The Euro (EUR) seems to be weakening against the US dollar (USD) today. Essentially, the Euro/USD pair is treading water as traders process a relatively stable greenback, despite disappointing retail sales figures and ongoing geopolitical strife related to the Iran-Israel situation.
During the American trading session, the EUR/USD pair saw a dip, moving towards 1.1514 after an unsuccessful effort to maintain values above the psychological level of 1.1600. Meanwhile, the US Dollar Index (DXY) is holding above 98.00, trading around 98.35, as traders continue to favor the dollar as a safe haven.
Recent data from the US shows a mixed picture. Retail sales plummeted by 0.9% in May, which is the most substantial decline in four months, as consumers reignited caution ahead of upcoming tariffs. However, the retail sales management group, meaningful for GDP calculations, reported a surprising increase of 0.4%. On a less positive note, industrial production fell by 0.2% in May, underlining some weakness in the manufacturing sector, which didn’t meet analyst expectations.
On the other side of the Atlantic, sentiment indicators in Europe showed some unexpected positives. The ZEW economic sentiment index for the Euro area jumped by 23.7 points in June to reach 35.3, surpassing the anticipated 23.5. This suggests a growing optimism regarding the economic outlook despite ongoing geopolitical challenges. In the bond market, eurozone government bonds increased in value on Tuesday as traders remained cautious amid the uncertain developments in the Middle East. Germany’s 10-year benchmark yield rose by one basis point to 2.54%, and the two-year yield reached up to 1.85%, reflecting a slight risk premium alongside cautious investor sentiment.
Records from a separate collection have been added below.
Lemma forallb_nested_ok_insert (ks : list (string * entity))
    (d : gmap string value) k v :
  k ∉ ks.*1 →
  forallb (fun kc => nested_ok (dict_get (<[k := v]> d) kc.1)) ks
  = forallb (fun kc => nested_ok (dict_get d kc.1)) ks.
Proof.
  induction ks as [| [k' c] ks IH]; [done |]. simpl.
  intros [Hne Hk]%not_elem_of_cons.
  by rewrite dict_get_insert_ne, IH.
Qed.

Lemma promote_all_fail ks (d : gmap string value) :
  NoDup ks.*1 →
  forallb (fun kc => nested_ok (dict_get d kc.1)) ks = false →
  promote_all ks (VDict d) = Unspecified.
Proof.
  revert d. induction ks as [| [k c] ks IH]; intros d Hnd Hall; [done |].
  simpl in Hnd, Hall. apply NoDup_cons in Hnd as [Hk Hnd].
  cbn [promote_all]. rewrite promote_dict. unfold nested_ok in Hall at 1.
  destruct (truthy (dict_get d k)) eqn:Ht; simpl in Hall.
  - destruct (is_mapping (dict_get d k)); [| done]. simpl in Hall.
    cbn [mbind result_bind]. apply IH; [done |].
    by rewrite forallb_nested_ok_insert.
  - cbn [mbind result_bind]. by apply IH.
Qed.

Lemma transform_payload_bad t d :
  payload_ok t d = false → transform (VStr t) (VDict d) = Unspecified.
Proof.
  intros Hbad. rewrite transform_table. unfold table_transform.
  destruct (String.eqb_spec t "PublicEvent") as [-> | _]; [done |].
  by rewrite (promote_all_fail _ _ (promoted_NoDup t) Hbad).
Qed.

Lemma transform_payload_good t d :
  payload_ok t d = true →
  transform (VStr t) (VDict d)
  = Ok (if String.eqb t "PublicEvent" then VStr ""
        else VDict (promote_map (promoted t) d),
        VDict (promote_map (promoted t) d)).
Proof.
  intros Hgood. rewrite transform_table. unfold table_transform.
  destruct (String.eqb_spec t "PublicEvent") as [-> | _]; [done |].
  by rewrite (promote_all_ok _ _ (promoted_NoDup t)
                (payload_ok_spec _ _ Hgood)).
Qed.



(** ** The repo attribute and the name it comes from *)

Lemma str_split_not_nil sep s : str_split sep s ≠ [].
Proof.
  intros H. pose proof (str_split_length sep s) as Hlen.
  by rewrite H in Hlen.
Qed.

Lemma str_join_split sep s :
  str_join (String sep EmptyString) (str_split sep s) = s.
Proof.
  induction s as [| c s IH]; [done |]. cbn [str_split].
  pose proof (str_split_not_nil sep s) as Hne.
  destruct (Ascii.eqb_spec c sep) as [-> | _].
  - destruct (str_split sep s) as [| w ws] eqn:Hs; [done |].
    change (String sep (str_join (String sep EmptyString) (w :: ws))
            = String sep s).
    by rewrite IH.
  - destruct (str_split sep s) as [| w ws] eqn:Hs; [done |].
    destruct ws as [| w' ws].
    + simpl in *. by rewrite IH.
    + change (String c (str_join (String sep EmptyString) (w :: w' :: ws))
              = String c s).
      by rewrite IH.
Qed.

Lemma str_split_pieces sep s :
  Forall (fun w => count_char sep w = 0) (str_split sep s).
Proof.
  induction s as [| c s IH]; [by repeat constructor |]. cbn [str_split].
  destruct (Ascii.eqb c sep) eqn:Hc; [by constructor |].
  destruct (str_split sep s) as [| w ws].
  { constructor; [simpl; by rewrite Hc | constructor]. }
  apply Forall_cons in IH as [Hw Hws]. constructor; [| done].
  simpl. by rewrite Hc, Hw.
Qed.

(** X9.  The repo attribute and the raw name determine each other: the
    pieces contain no "/", and joined with "/" they give the name back.
    So a name without "/" gives a one-piece tuple, and an empty piece
    stands for a leading, trailing or doubled "/". *)
Theorem decode_repo_round_trip event rd s ev raw' :
  event !! "repo" = Some (VDict rd) →
  rd !! "name" = Some (VStr s) →
  decode (VDict event) = Ok (ev, raw') →
  ∃ pieces,
    Event.repo ev = Some pieces
    ∧ str_join "/" pieces = s
    ∧ Forall (fun w => count_char "/" w = 0) pieces
    ∧ (count_char "/" s = 0 → pieces = [s]).
Proof.
  intros Hrepo Hname (_ & r & a & _ & -> & _)%decode_inv.
  exists (str_split "/" s). cbn [decoded Event.repo].
  unfold dict_get. rewrite Hrepo. cbn [default from_option id repo_value].
  rewrite Hname.
  split; [done |]. split; [apply str_join_split |].
  split; [apply str_split_pieces | apply str_split_no_sep].
Qed.

Lemma decode_repo_round_trip_witness :
  ∃ pieces,
    Event.repo (decoded push_event (VStr "PushEvent")
                  (dict_get push_event "payload")) = Some pieces
    ∧ str_join "/" pieces = "octocat/Hello-World".
Proof.
  destruct (decode_repo_round_trip push_event
              (dict [("name", VStr "octocat/Hello-World")])
              "octocat/Hello-World"
              (decoded push_event (VStr "PushEvent")
                 (dict_get push_event "payload"))
              (VDict push_event))
    as (pieces & Hr & Hj & _).
  - vm_compute. reflexivity.
  - vm_compute. reflexivity.
  - vm_compute. reflexivity.
  - exists pieces. by split.
Defined.

(** ** The tag of an Event *)

(** X10.  Every registered type name ends in "Event", so for an Event of
    a registered type the tag holds the name without that suffix. *)
Theorem repr_registered ev t :
  Event.type ev = VStr t →
  t ∈ registered →
  Event._repr ev = Ok ("<Event [" +:+ strip_suffix "Event" t +:+ "]>")
  ∧ t = strip_suffix "Event" t +:+ "Event".
Proof.
  intros Hty Hin. unfold Event._repr. rewrite Hty.
  unfold registered in Hin. simpl in Hin.
  repeat (apply elem_of_cons in Hin as [-> | Hin];
          [split; vm_compute; reflexivity |]).
  by apply elem_of_nil in Hin.
Qed.

Lemma repr_registered_witness :
  Event._repr (decoded commit_comment_event (VStr "CommitCommentEvent") VNone)
  = Ok "<Event [CommitComment]>".
Proof.
  refine (proj1 (repr_registered
                   (decoded commit_comment_event (VStr "CommitCommentEvent")
                      VNone)
                   "CommitCommentEvent" _ _)).
  - reflexivity.
  - apply (bool_decide_unpack _). vm_compute. exact I.
Defined.

(** X11.  The type attribute of a decoded Event is the raw type, and it
    is never a list or a mapping.  The tag exists exactly when the type
    is a string: an Event decoded from a mapping without a type key, or
    with a number as type, cannot be rendered, [_repr] raises
    TypeError. *)
Theorem repr_of_decoded event ev raw' :
  decode (VDict event) = Ok (ev, raw') →
  Event.type ev = dict_get event "type"
  ∧ hashable (Event.type ev) = true
  ∧ ((∃ s, Event.type ev = VStr s) ↔ (∃ tag, Event._repr ev = Ok tag))
  ∧ ((∀ s, Event.type ev ≠ VStr s) → Event._repr ev = Raise TypeError)
  ∧ (event !! "type" = None → Event._repr ev = Raise TypeError).
Proof.
  intros (_ & r & a & Ht & -> & _)%decode_inv.
  cbn [decoded Event.type]. unfold Event._repr. cbn [decoded Event.type].
  split; [done |]. split; [| split; [| split]].
  - unfold transform, handlers_get in Ht.
    by destruct (hashable (dict_get event "type")).
  - split.
    + intros [s ->]. by eexists.
    + intros [tag Htag].
      destruct (dict_get event "type"); try discriminate. by eexists.
  - intros Hns. destruct (dict_get event "type") as [| | | s | | | |];
      try done. by destruct (Hns s).
  - intros Hnone. unfold dict_get. by rewrite Hnone.
Qed.

Lemma repr_of_decoded_witness :
  Event._repr (decoded (dict [("id", VStr "42")]) VNone VNone)
  = Raise TypeError.
Proof.
  refine (proj2 (proj2 (proj2 (proj2 (repr_of_decoded
            (dict [("id", VStr "42")])
            (decoded (dict [("id", VStr "42")]) VNone VNone)
            (VDict (dict [("id", VStr "42")])) _)))) _).
  - vm_compute. reflexivity.
  - vm_compute. reflexivity.
Defined.
(** *** [sendMessageWithMCPContext] *)

Definition richPrompt (context : string) : string :=
  "You are an AI assistant that helps users find information about AI companies and their products." ++ nl ++
  nl ++
  "You have access to the following data about AI companies:" ++ nl ++
  context ++ nl ++
  nl ++
  "When users ask questions, use this data to provide accurate and helpful responses. If the question is about a specific company, you can also suggest using the MCP tools to get more detailed information about their chatbots or LLM models." ++ nl ++
  nl ++
  "Available MCP tools:" ++ nl ++
  "- getCompanies: Get all companies with their chats and LLMs" ++ nl ++
  "- getChats(companyName): Get chatbots for a specific company" ++ nl ++
  "- getLLMs(companyName): Get LLM models for a specific company" ++ nl ++
  nl ++
  "Be helpful, accurate, and suggest relevant companies or products based on the user's question.".

Definition toolsPrompt (toolsDescription : string) : string :=
  "You are an AI assistant with access to the following MCP (Model Context Protocol) tools:" ++ nl ++
  nl ++
  toolsDescription ++ nl ++
  nl ++
  "When a user asks about topics that could be answered using these tools, explain what information you could provide if you had access to call these tools. For example, if asked about " ++ dquote ++ "AI companies" ++ dquote ++ ", mention that you have access to tools that could provide that information.".

(** [messages.filter((m) => m.role !== 'system')] *)
Definition without_system (msgs : list OpenAIMessage) : list OpenAIMessage :=
  filter (fun m => negb (Role_eqb (role m) system)) msgs.

(** [mcpTools && mcpTools.tools && mcpTools.tools.length > 0] *)
Definition has_tools (mcpTools : value) : Outcome bool :=
  if truthy mcpTools then
    let? tools := get_prop mcpTools "tools" in
    if truthy tools then
      let? len := get_prop tools "length" in
      Ok (gt_zero E len)
    else Ok false
  else Ok false.

(** [`- ${tool.name}: ${tool.description || 'No description available'}`] *)
Definition tool_line (tool : value) : Outcome value :=
  let? name := get_prop tool "name" in
  let? description := get_prop tool "description" in
  Ok (VStr ("- " ++ to_string name ++ ": " ++
            to_string (or_else description (VStr "No description available")))).

(** [mcpTools.tools.map(...).join('\n')] *)
Definition toolsDescription (mcpTools : value) : Outcome string :=
  let? tools := get_prop mcpTools "tools" in
  let? lines := array_map tools tool_line in
  Ok (join nl lines).

(** The projection of the rich tier, applied to the [getCompanies] result. *)
Definition rich_messages (msgs : list OpenAIMessage) (companies : value)
  : Outcome (list OpenAIMessage) :=
  let? context := createContext companies in
  let systemMessage := {| role := system; content := richPrompt context |} in
  Ok (systemMessage :: without_system msgs).

(** The body of the [catchError] selector: the fallback tiers. *)
Definition fallback_messages (msgs : list OpenAIMessage) (mcpTools : value)
  : Outcome (list OpenAIMessage) :=
  let? nonEmpty := has_tools mcpTools in
  if nonEmpty then
    let? description := toolsDescription mcpTools in
    let systemMessage := {| role := system; content := toolsPrompt description |} in
    Ok (systemMessage :: without_system msgs)
  else Ok msgs.

(** The pipeline of [sendMessageWithMCPContext] up to its [switchMap]. *)
Definition enhancedMessages (msgs : list OpenAIMessage) (mcpTools : value)
  : Obs (list OpenAIMessage) :=
  catchError
    (pipe_map getCompanies (rich_messages msgs))
    (fun error => lift_outcome (fallback_messages msgs mcpTools)).

Definition sendMessageWithMCPContext (msgs : list OpenAIMessage) (mcpTools : value)
  : Obs string :=
  switchMap (enhancedMessages msgs mcpTools) sendMessage.

Definition processUserQuestion (question : string) : Obs string :=
  if String.eqb (getApiKey E) EmptyString then
    throwError (Error "OpenAI API key not configured. Please set your API key in the configuration.")
  else
    sendMessageWithMCPContext [{| role := user; content := question |}] VUndefined.

End OpenAIService.

(** ** A reference reader for the runtime's text conversions

    The theorems below hold for every [JSON_parse] and every
    [StringToNumber_gt0].  To run the service on concrete response texts the
    environment needs concrete ones: a reader of the JSON grammar (RFC 8259)
    restricted to integer numbers and to strings without [\u] escapes, and
    a reader of signed decimal integers. *)

Module JsonText.

Definition is_ws (c : ascii) : bool :=
  Ascii.eqb c " "%char || Ascii.eqb c "009"%char ||
  Ascii.eqb c "010"%char || Ascii.eqb c "013"%char.

Fixpoint skip_ws (s : string) : string :=
  match s with
  | String c rest => if is_ws c then skip_ws rest else s
  | EmptyString => s
  end.

Definition digit_of (c : ascii) : option Z :=
  let n := nat_of_ascii c in
  if ((48 <=? n) && (n <=? 57))%nat then Some (Z.of_nat (n - 48)) else None.

Fixpoint read_digits (s : string) (acc : Z) : Z * string :=
  match s with
  | String c rest =>
      match digit_of c with
      | Some d => read_digits rest (10 * acc + d)%Z
      | None => (acc, s)
      end
  | EmptyString => (acc, s)
  end.

(** An unsigned JSON integer: one digit at least, no leading zero. *)
Definition read_nat (s : string) : option (Z * string) :=
  match s with
  | String c rest =>
      match digit_of c with
      | Some 0%Z =>
          match rest with
          | String c' _ => match digit_of c' with
                           | Some _ => None
                           | None => Some (0%Z, rest)
                           end
          | EmptyString => Some (0%Z, rest)
          end
      | Some d => Some (read_digits rest d)
      | None => None
      end
  | EmptyString => None
  end.

Definition unescape (c : ascii) : option ascii :=
  if Ascii.eqb c "034"%char then Some "034"%char
  else if Ascii.eqb c "\"%char then Some "\"%char
  else if Ascii.eqb c "/"%char then Some "/"%char
  else if Ascii.eqb c "b"%char then Some "008"%char
  else if Ascii.eqb c "f"%char then Some "012"%char
  else if Ascii.eqb c "n"%char then Some "010"%char
  else if Ascii.eqb c "r"%char then Some "013"%char
  else if Ascii.eqb c "t"%char then Some "009"%char
  else None.
(** C6, as the code has it.  [cleanOption] applies four removals in a fixed
    order, each at most once, each at the start of what the previous one
    left: a letter with the run of '.', ')', ':' and white space after it; a
    digit sequence with such a run; a letter in parentheses with the white
    space after it; a digit sequence in parentheses with the white space
    after it; the result is trimmed.  Up to four markers, one of each kind
    in this order, are removed.  [cleanOptionText] applies the first two
    only.  When the line does not look like an option nothing is removed and
    the line is returned trimmed. *)
Theorem C6_marker_removal :
  (forall line : str,
     MCQParser.cleanOption line
     = JS.trim (Marker.drop_paren_number
                  (Marker.drop_paren_letter
                     (Marker.drop_number (Marker.drop_letter line)))))
  /\ (forall text : str,
        MCQExtractor.cleanOptionText text
        = JS.trim (Marker.drop_number (Marker.drop_letter text)))
  /\ (forall line : str,
        MCQParser.looksLikeOption line = false ->
        MCQParser.cleanOption line = JS.trim line
        /\ MCQExtractor.cleanOptionText line = JS.trim line).
Proof.
  assert (forall line : str,
            MCQParser.cleanOption line
            = JS.trim (Marker.drop_paren_number
                         (Marker.drop_paren_letter
                            (Marker.drop_number (Marker.drop_letter line)))))
    as Hclean.
  { intros line. unfold MCQParser.cleanOption.
    by rewrite remove_letter_marker, remove_number_marker,
      remove_paren_letter_marker, remove_paren_number_marker. }
  assert (forall text : str,
            MCQExtractor.cleanOptionText text
            = JS.trim (Marker.drop_number (Marker.drop_letter text)))
    as Htext.
  { intros text. unfold MCQExtractor.cleanOptionText.
    change MCQExtractor.strip_letter with MCQParser.strip_letter.
    change MCQExtractor.strip_number with MCQParser.strip_number.
    by rewrite remove_letter_marker, remove_number_marker. }
  split; [done|split; [done|]].
  intros line Hno. rewrite Hclean, Htext.
  unfold MCQParser.looksLikeOption in Hno.
  destruct line as [|a line]; [done|].
  cbn [JS.truthy andb existsb] in Hno.
  rewrite !orb_false_iff in Hno. destruct Hno as (H1 & H2 & H3 & H4 & _).
  rewrite (no_letter_marker _ H1), (no_number_marker _ H2),
    (no_paren_letter_marker _ H3), (no_paren_number_marker _ H4).
  done.
Qed.

Lemma C6_witness :
  MCQParser.cleanOption "Paris is a city" = JS.trim "Paris is a city"
  /\ MCQExtractor.cleanOptionText "Paris is a city"
     = JS.trim "Paris is a city".
Proof.
  apply (proj2 (proj2 C6_marker_removal) "Paris is a city").
  vm_compute. reflexivity.
Defined.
Looking ahead, traders are likely to stay on the sidelines before Wednesday’s Federal Reserve policy decision, eager for fresh insights into the economic trajectory and future interest rates. In Europe, all eyes will be on the upcoming Eurozone inflation figures (HICP) and remarks from European Central Bank officials, including Knot, Nagel, and Villeroy, which may offer additional hints about the ECB’s forthcoming policy actions.